§ **Work item**
Check every line of the entries below for the word "RustPath", and copy the ones that have it.
# # # # #
(* ===== verification/ExecutorProps.v ===== *)
(** Properties of the canary executor: a run that is not reverted leaves a log the quota
    validator admits, a reverted run never does, only the supervisor's own comparison makes a
    success, and no run makes a generation durable. *)

From S2P Require Import Prelude RustStd RustPath RustNum Digest Json Identity Workload.
From S2P Require Import Observation ObservationLog ObservationLogProps Admission.
From S2P Require Import Supervisor Ipc Daemon Executor.
#[local] Open Scope string_scope.
#[local] Open Scope list_scope.

Lemma M_bind_run {S A B} (f : A → M S B) (m : M S A) s s' r :
  (m ≫= f) s = (s', r) →
  (∃ s1 a, m s = (s1, Ok a) ∧ f a s1 = (s', r)) ∨ (∃ e, m s = (s', Err e) ∧ r = Err e).
Proof.
  unfold mbind, M_bind. destruct (m s) as [s1 [a|e]]; intros Heq; [left; by eauto|right].
  injection Heq as <- <-. eauto.
Qed.

Lemma M_bind_get {S A} (f : S → M S A) s : (mget ≫= f) s = f s s.
Proof. done. Qed.

Section Log.
Context `{Sha256} `{JsonStr} `{!JsonStrSpec} `{WorkerCodec}.
Context (from_slice : string → option LogRecord).

(** ** Log writes that are not torn *)

(** A failed write leaves nothing of the line, or (a failed sync) all of it. *)
Definition untorn (f : write_fate) : Prop := ∀ k, f = WriteFails k → k = 0%nat.

Lemma append_bytes_nil d w es :
  log_rep from_slice d w es → log_rep from_slice (append_bytes (w_path w) "" d) w es.
Proof.
  intros [Hd ? ? ?]. constructor; try done.
  unfold append_bytes. rewrite lookup_insert_eq, Hd. simpl. by rewrite str_app_nil_r.
Qed.

Lemma rejection_any_fate f d w es why at_ms d' r :
  untorn f → log_rep from_slice d w es →
  reads_back from_slice (RRejection {| reason := why; rejected_at_ms := at_ms |}) →
  append_rejection f w why at_ms d = (d', r) →
  ∃ es', log_rep from_slice d' w es' ∧ obs_of es' = obs_of es.
Proof.
  intros Hf Hrep Hrb Ha.
  destruct (rejection_refines from_slice d w es why at_ms Hrep Hrb) as (d1 & Ho & Hrep1 & _).
  revert Ha. unfold append_rejection, write_synced in *. injection Ho as Ho.
  destruct f as [|k|]; intros [= <- <-].
  - rewrite Ho. eexists. split; [done|]. apply obs_of_snoc_rej.
  - rewrite (Hf k eq_refl). exists es. split; [|done].
    by apply append_bytes_nil.
  - rewrite Ho. eexists. split; [done|]. apply obs_of_snoc_rej.
Qed.
(** C16: tamper evidence: two ledgers that pass the audit and report the same latest block hash
    hold the same blocks - every payload, timestamp, type, link and blob reference - unless two
    different block texts or payloads of theirs collide.  The hash text has no length prefixes,
    so the claim is for timestamps that look like timestamps and a genesis block without
    blobs. *)
Theorem head_hash_pins_ledger now now' key key' s s' r r' :
  verify_chain_integrity now key s = Ok r →
  verify_chain_integrity now' key' s' = Ok r' →
  ledger_shape (all_blocks s) → ledger_shape (all_blocks s') →
  no_collision (all_preimages (all_blocks s) (all_blocks s')) →
  no_collision (all_payloads (all_blocks s) (all_blocks s')) →
  latest_block_hash r = latest_block_hash r' →
  all_blocks s = all_blocks s'.
Proof.
  intros Hr%audit_spec Hr'%audit_spec Hs Hs' Hx Hp.
  destruct Hr as (Hc & Hb & _ & ->), Hr' as (Hc' & Hb' & _ & ->). simpl. intros Heq.
  pose proof (audited_shape s Hc Hb Hs) as Hsh.
  pose proof (audited_shape s' Hc' Hb' Hs') as Hsh'.
  unfold all_preimages, all_payloads in *. rewrite Forall_forall in Hsh, Hsh'.
  apply (chain_pins _ _ _ _ Hx Hp); [| |done|done|].
  - apply Forall_forall. intros b Hin. rewrite !elem_of_app, !list_elem_of_fmap.
    repeat split; [left; eauto|left; eauto|apply Hsh; done..].
  - apply Forall_forall. intros b Hin. rewrite !elem_of_app, !list_elem_of_fmap.
    repeat split; [right; eauto|right; eauto|apply Hsh'; done..].
  - destruct (chain_last _ Hc) as [b Hl], (chain_last _ Hc') as [b' Hl'].
    rewrite Hl, Hl' in *. simpl in *. congruence.
Qed.
Lemma cons_inv {A} (a a' : A) l l' : a :: l = a' :: l' → a = a' ∧ l = l'.
Proof. by intros [= -> ->]. Qed.

Lemma layer_fields_inj l l' rest rest' :
  Forall layer_ok l → Forall layer_ok l' → length l = length l' →
  (l ≫= layer_fields) ++ rest = (l' ≫= layer_fields) ++ rest' → l = l' ∧ rest = rest'.
Proof.
  intros Hl. revert l'. induction Hl as [|lr l [Hs Hn] Hl IH]; intros [|lr' l'] Hl' Hlen; try done.
  apply Forall_cons in Hl' as [[Hs' Hn'] Hl']. cbn [mbind list_bind].
  unfold layer_fields at 1 3. rewrite <- !app_assoc. cbn [app]. intros Heq.
  apply cons_inv in Heq as [Hname Heq]. apply cons_inv in Heq as [Hhard Heq].
  apply cons_inv in Heq as [Hpass Heq]. apply cons_inv in Heq as [Hscore Heq].
  apply cons_inv in Heq as [Hsum Heq]. apply cons_inv in Heq as [Hcount Hrest].
  apply flag_byte_inj in Hhard, Hpass. apply to_le_bytes_inj in Hscore, Hcount; try done.
  apply app_inj_1 in Hrest as [Hv Hrest]; [|lia].
  apply IH in Hrest as [-> ->]; [|done|by injection Hlen].
  split; [|done]. f_equal. destruct lr, lr'; simpl in *; by subst.
Qed.

Lemma metrics_fields_inj m m' :
  match m with Some m => metrics_ok m | None => True end →
  match m' with Some m => metrics_ok m | None => True end →
  metrics_fields m = metrics_fields m' → m = m'.
Proof.
  destruct m as [m|], m' as [m'|]; [|by intros _ _ [= ?%flag_byte_inj]..|done].
  intros Hm Hm' Heq.
  unfold metrics_ok in Hm, Hm'. rewrite !Forall_cons in Hm, Hm'. destruct_and!.
  apply cons_inv in Heq as [_ Heq]. cbn [fmap list_fmap] in Heq.
  repeat (let E := fresh "E" in apply cons_inv in Heq as [E Heq];
          apply to_le_bytes_inj in E; [|done..]).
  f_equal. destruct m, m'; simpl in *; by subst.
Qed.
(* ===== verification/ProposeProps.v ===== *)
(** What proposals and sandboxes guarantee: no proposal the generator makes holds a dash it may not
    hold, and what a sandbox holds whatever the file system does: the repository with the one file
    replaced when every call succeeds. *)

From S2P Require Import Prelude RustStd RustPath RustNum Supervisor SupervisorProps PatchGate Receipt Contract Measure Meta Propose.
#[local] Open Scope string_scope.
#[local] Open Scope list_scope.

(** ** Replacing text *)

Lemma starts_with_nil s : starts_with "" s = true.
Proof. by destruct s. Qed.

(** A text that starts with a byte the pattern does not hold. *)
Definition foreign (by_ q : string) : Prop :=
  ∃ b t, by_ = String b t ∧ contains_byte b q = false.

(** A match of [q] in the result begins where the original has one. *)
Lemma replaced_starts by_ pat q s : foreign by_ q →
  starts_with q (replace_from 0 pat by_ s) = true → starts_with q s = true.
Proof.
  intros (b & t & -> & Hb). revert q Hb. induction s as [|c s IH]; intros q Hb Hq; [done|].
  destruct q as [|d q]; [apply starts_with_nil|].
  cbn [contains_byte] in Hb. apply orb_false_iff in Hb as [Hd Hb]. revert Hq. cbn [replace_from].
  destruct (starts_with pat (String c s)).
  - change (String b t +:+ ?r) with (String b (t +:+ r)). rewrite starts_with_cons.
    intros [Hx _]%andb_prop. apply bool_decide_eq_true in Hx. subst d.
    apply bool_decide_eq_false in Hd. done.
  - rewrite !starts_with_cons. intros [Hx Hq]%andb_prop. rewrite Hx. cbn. by apply IH.
Qed.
# # # # #
§ **Answer box**
From S2P Require Import Prelude RustStd RustPath RustNum Digest Json Identity Workload.
From S2P Require Import Prelude RustStd RustPath RustNum Supervisor SupervisorProps PatchGate Receipt Contract Measure Meta Propose.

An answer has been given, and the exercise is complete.